**Dataset**
* * *
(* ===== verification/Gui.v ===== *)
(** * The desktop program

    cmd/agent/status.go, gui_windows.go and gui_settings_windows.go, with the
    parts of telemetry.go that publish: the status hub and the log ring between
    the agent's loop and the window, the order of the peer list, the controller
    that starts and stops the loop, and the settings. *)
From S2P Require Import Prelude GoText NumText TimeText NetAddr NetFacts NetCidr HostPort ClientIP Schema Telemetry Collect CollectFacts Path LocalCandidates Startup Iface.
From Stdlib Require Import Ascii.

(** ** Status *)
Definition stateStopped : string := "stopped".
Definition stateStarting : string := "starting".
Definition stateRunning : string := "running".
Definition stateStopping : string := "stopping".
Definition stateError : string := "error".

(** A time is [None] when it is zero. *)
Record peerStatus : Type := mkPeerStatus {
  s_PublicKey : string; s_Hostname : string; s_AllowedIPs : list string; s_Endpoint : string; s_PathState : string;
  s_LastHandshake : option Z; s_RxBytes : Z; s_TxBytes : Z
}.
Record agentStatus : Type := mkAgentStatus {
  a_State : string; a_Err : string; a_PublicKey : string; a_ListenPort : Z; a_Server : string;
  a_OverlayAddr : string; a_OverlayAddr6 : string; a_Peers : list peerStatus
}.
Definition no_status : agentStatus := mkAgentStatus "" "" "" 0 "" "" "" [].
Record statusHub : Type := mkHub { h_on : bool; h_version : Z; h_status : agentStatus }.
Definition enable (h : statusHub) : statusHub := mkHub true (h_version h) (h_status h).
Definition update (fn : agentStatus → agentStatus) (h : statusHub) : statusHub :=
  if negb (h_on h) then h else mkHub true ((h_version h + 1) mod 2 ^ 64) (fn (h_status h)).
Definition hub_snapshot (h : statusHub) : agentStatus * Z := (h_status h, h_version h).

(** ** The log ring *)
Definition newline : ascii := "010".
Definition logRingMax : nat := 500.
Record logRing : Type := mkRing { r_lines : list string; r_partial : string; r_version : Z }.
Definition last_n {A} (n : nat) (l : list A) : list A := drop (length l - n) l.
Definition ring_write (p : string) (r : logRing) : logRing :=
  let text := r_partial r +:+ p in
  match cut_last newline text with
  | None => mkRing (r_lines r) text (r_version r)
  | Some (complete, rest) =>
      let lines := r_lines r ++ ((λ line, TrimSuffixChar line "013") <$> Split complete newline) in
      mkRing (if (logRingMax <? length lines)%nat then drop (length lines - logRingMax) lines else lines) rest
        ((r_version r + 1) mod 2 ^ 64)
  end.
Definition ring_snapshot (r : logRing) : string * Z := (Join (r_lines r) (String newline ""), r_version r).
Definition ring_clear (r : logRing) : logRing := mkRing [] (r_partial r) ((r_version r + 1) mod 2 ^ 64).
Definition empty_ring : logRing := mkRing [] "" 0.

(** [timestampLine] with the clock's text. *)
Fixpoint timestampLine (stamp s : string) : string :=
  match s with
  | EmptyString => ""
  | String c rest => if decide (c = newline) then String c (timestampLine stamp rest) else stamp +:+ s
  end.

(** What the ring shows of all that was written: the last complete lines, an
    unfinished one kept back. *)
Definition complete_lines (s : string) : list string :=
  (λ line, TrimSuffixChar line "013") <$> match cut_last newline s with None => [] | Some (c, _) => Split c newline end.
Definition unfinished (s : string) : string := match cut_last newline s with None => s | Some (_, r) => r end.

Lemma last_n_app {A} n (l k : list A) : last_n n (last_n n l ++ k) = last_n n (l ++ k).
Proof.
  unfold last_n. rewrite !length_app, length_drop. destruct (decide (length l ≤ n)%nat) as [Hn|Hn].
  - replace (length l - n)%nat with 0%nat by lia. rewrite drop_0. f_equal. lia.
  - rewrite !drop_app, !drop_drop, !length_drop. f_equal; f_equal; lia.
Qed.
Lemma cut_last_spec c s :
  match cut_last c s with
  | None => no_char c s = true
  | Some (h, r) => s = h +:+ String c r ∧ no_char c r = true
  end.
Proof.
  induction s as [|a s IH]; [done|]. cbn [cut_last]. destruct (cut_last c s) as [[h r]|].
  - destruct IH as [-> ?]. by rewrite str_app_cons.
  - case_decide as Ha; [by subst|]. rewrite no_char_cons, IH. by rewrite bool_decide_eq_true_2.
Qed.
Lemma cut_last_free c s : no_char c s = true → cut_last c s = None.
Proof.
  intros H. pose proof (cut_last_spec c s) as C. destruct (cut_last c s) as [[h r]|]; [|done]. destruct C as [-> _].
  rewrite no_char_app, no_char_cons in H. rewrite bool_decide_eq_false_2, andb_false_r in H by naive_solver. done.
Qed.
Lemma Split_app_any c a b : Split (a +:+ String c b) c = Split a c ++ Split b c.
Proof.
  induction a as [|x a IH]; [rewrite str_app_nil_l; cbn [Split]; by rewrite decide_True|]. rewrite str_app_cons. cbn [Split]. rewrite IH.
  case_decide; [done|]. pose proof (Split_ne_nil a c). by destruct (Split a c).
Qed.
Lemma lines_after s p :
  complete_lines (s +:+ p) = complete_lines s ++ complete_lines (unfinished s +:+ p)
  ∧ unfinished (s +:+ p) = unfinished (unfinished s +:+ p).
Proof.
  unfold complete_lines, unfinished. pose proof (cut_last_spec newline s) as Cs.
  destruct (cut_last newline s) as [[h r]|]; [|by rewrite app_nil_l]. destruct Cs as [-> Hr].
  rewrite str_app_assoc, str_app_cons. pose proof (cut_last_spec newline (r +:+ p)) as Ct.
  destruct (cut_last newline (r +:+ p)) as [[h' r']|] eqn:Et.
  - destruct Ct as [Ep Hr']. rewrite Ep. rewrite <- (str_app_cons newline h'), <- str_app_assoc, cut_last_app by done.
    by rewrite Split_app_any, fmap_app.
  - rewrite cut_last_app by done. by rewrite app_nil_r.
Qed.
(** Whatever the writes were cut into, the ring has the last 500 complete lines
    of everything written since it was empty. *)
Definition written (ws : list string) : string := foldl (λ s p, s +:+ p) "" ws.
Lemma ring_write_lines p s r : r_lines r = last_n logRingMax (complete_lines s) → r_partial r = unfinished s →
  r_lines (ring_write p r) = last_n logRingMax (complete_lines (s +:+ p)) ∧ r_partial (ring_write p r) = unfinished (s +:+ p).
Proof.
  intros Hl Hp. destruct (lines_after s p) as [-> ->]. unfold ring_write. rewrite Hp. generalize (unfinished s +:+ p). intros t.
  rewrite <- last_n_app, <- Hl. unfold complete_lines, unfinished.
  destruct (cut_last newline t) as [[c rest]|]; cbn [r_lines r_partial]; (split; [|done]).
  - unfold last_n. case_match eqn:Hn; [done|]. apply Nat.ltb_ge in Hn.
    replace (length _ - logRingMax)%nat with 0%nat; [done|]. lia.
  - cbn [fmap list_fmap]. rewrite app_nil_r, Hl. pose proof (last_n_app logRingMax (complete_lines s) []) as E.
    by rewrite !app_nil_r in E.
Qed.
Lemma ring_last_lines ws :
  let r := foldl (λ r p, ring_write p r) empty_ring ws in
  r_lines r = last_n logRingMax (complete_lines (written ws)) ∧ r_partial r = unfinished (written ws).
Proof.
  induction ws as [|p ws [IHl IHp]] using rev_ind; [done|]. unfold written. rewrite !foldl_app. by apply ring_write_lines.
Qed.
* * *
**Work required**
If a line in the records contains the word "From", copy it.

**Answer**
From S2P Require Import Prelude GoText NumText TimeText NetAddr NetFacts NetCidr HostPort ClientIP Schema Telemetry Collect CollectFacts Path LocalCandidates Startup Iface.
From Stdlib Require Import Ascii.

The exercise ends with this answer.